(Collection entries)
____________________

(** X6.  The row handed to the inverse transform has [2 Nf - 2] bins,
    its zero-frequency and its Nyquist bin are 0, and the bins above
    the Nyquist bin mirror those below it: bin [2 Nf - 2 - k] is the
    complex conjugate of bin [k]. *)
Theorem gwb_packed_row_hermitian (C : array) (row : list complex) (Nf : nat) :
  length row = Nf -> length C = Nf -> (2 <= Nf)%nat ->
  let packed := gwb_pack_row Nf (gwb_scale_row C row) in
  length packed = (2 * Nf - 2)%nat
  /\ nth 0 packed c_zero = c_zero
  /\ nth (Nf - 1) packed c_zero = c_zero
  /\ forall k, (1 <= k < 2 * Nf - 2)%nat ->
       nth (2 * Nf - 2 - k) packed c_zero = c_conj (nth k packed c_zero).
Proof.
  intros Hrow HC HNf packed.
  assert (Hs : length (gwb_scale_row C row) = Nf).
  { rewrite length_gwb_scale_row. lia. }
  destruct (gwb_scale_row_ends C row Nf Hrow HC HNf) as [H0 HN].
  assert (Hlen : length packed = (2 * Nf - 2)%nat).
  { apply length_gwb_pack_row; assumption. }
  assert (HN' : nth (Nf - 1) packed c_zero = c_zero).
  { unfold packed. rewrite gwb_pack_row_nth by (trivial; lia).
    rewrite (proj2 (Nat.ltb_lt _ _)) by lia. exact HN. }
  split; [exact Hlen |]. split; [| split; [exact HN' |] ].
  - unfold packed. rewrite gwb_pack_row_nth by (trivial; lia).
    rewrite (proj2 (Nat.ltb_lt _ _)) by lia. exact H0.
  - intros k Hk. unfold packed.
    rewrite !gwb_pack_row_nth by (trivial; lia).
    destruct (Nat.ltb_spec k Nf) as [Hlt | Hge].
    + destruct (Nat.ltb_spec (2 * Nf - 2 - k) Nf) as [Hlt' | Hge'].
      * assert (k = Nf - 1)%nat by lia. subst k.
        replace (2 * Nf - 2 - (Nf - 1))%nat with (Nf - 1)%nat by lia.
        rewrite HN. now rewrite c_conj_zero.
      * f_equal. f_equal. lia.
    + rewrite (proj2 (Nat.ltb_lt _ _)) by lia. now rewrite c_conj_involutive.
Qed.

____________________

Reproduce each line of the records in which the word "unfold" appears.

Reply to the exercise:
  { unfold packed. rewrite gwb_pack_row_nth by (trivial; lia).
  - unfold packed. rewrite gwb_pack_row_nth by (trivial; lia).
  - intros k Hk. unfold packed.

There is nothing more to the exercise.